Caravaggio, as usual, remains in the background. His world, remains in the background. Art and its communicative role in a complicated century, remain in the background. In fact Merisi and the paintings are a devil of a pretext, a historical-narrative contrivance to tell a truculent tale of swashbuckling, sex and violence, nothing more and nothing less. A mere name-catcher on which to build an unpretentious, idea-less film (or rather, with ideas now so hackneyed that they can be summarized in a few milliseconds on the Internet) that is no longer even fiction.
It is just boredom and abuse. I mean, for heaven’s sake, you want to make it er little film in Romanesco about Caravaggio? You have done it, but don’t pass it off as a masterpiece! Of Placido’s banal and truly ridiculous film, the narrative device of the icy inquisitor sent by the Pope to shed light on the option of pardoning the painter is saved. Oh God, it is saved if you have pity for your brain and leave the theater about ten minutes before he declares Merisi a kind of Galileo Galilei of painting, asks him for an abjuration to painting plebeians in lieu of saints and madonnas (only he did it eh! The others all portraying the real Madonna) which the Zorro of the brush naturally refuses with disdain and, finally, stun him with a sledgehammer to the cerebellum only to have his throat slit by the Tomassoni bravacci, whom he had unwrapped beforehand by sniffing Caravaggio’s blamelessness. If, on the other hand, like me, you sinned a lot and were glued to the screen until the end, you had better recite at least 10 Hail Marys and 5 Pater Nosters before you go to sleep, because I’m sure the blasphemy escaped you.

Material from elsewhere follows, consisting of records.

(** What a marker line parses to: the page it was written with, and as
    document the first piece of the name up to [" of "], without [" ---"]. *)
Lemma parse_marker_line_pieces (page_num : nat) (doc_name : string) :
  parse_marker_line (marker_line page_num doc_name)
  = match Py.split_go " of " 0 (doc_name +:+ " ---") with
    | p1 :: _ =>
        Some {| document := Py.strip (Py.replace " ---" EmptyString p1);
                page := Py.str_of_nat (page_num + 1) |}
    | [] => None
    end.
Proof.
  destruct (str_of_nat_digits (page_num + 1)) as [Hdigits _].
  unfold parse_marker_line. rewrite split_marker_line.
  assert (H1 : Py.contains "--- Page" (marker_line page_num doc_name) = true)
    by (apply contains_prefix; reflexivity).
  assert (H2 : Py.contains "of" (marker_line page_num doc_name) = true).
  { unfold marker_line. do 2 apply contains_append_r.
    apply contains_cons, contains_prefix. reflexivity. }
  rewrite H1, H2. cbn [andb].
  destruct (Py.split_go " of " 0 (doc_name +:+ " ---")) as [|p1 rest]; [reflexivity|].
  rewrite (split_marker_page _ Hdigits), (strip_digits _ Hdigits). reflexivity.
Qed.

Lemma first_marker_found (before after : list string) (line : string) (c : Citation) :
  Forall (fun l => unmarked l = true) before ->
  parse_marker_line line = Some c ->
  first_marker (before ++ line :: after) = Some c.
Proof.
  intros Hbefore Hline. rewrite first_marker_app, first_marker_none.
  - cbn [first_marker]. rewrite Hline. reflexivity.
  - eapply Forall_impl; [exact Hbefore|]. intros l Hl. apply parse_unmarked, Hl.
Qed.

(** X5: the marker that [get_pdf_text] writes and [extract_source_info]
    are inverse to each other for an ordinary file name.  When the name,
    followed by [" ---"], holds no [" of "], the name holds no [" ---"]
    and has no blank at either end, the citation of a chunk whose first
    marker line was written for page [page_num + 1] of that file is that
    file and that page. *)
Theorem citation_round_trip
    (content : string) (before after : list string)
    (page_num : nat) (doc_name : string) :
  Py.split Py.newline content = before ++ marker_line page_num doc_name :: after ->
  Forall (fun line => unmarked line = true) before ->
  Py.contains " of " (doc_name +:+ " ---") = false ->
  Py.contains " ---" doc_name = false ->
  Py.strip doc_name = doc_name ->
  extract_source_info content
  = Some {| document := doc_name; page := Py.str_of_nat (page_num + 1) |}.
Proof.
  intros Hlines Hbefore Hof Hdash Hstrip. unfold extract_source_info.
  rewrite Hlines. apply first_marker_found; [exact Hbefore|].
  rewrite parse_marker_line_pieces.
  change (Py.split_go " of " 0 (doc_name +:+ " ---"))
    with (Py.split " of " (doc_name +:+ " ---")).
  rewrite (split_absent _ _ Hof).
  assert (Hrep : Py.replace " ---" EmptyString (doc_name +:+ " ---") = doc_name).
  { pose proof (replace_first " --" "-" EmptyString doc_name EmptyString
                  (dashes_no_straddle _ Hdash)) as Hr.
    cbv zeta in Hr. unfold Py.replace.
    etransitivity; [exact Hr|].
    cbn [Py.replace_go]. rewrite append_empty_l. apply append_nil_r. }
  rewrite Hrep, Hstrip. reflexivity.
Qed.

Poetry, but what am I saying, CINEMA! Such as we have not seen in a long time. And such as I hope NEVER to see again. In fact, of Caravaggio here you cannot even see the Shadow.
*I deliberately leave out the “errors” of dates (the Medusa who was in Florence-documented in the house of Medici-from 1598 etc.), ownership, commissions and let’s say art historical data, because I believe that a film/fiction does not have the duty to respect them all to the millimeter. Of not betraying the subject, however, that is. Surreal, in fact, that in an interview Michele Placido/Cardinal del Monte asserts “The only thing we’re not sure of is how Caravaggio died.” But I say, but the good taste to say “something we’ve cobbled together for the needs of the scene” no? Come on, Miché. GOOD TASTE! Oh no, yeah. If you make such a film to sell tickets with the gimmick of Caravaggio’s name evidently good taste is not covered.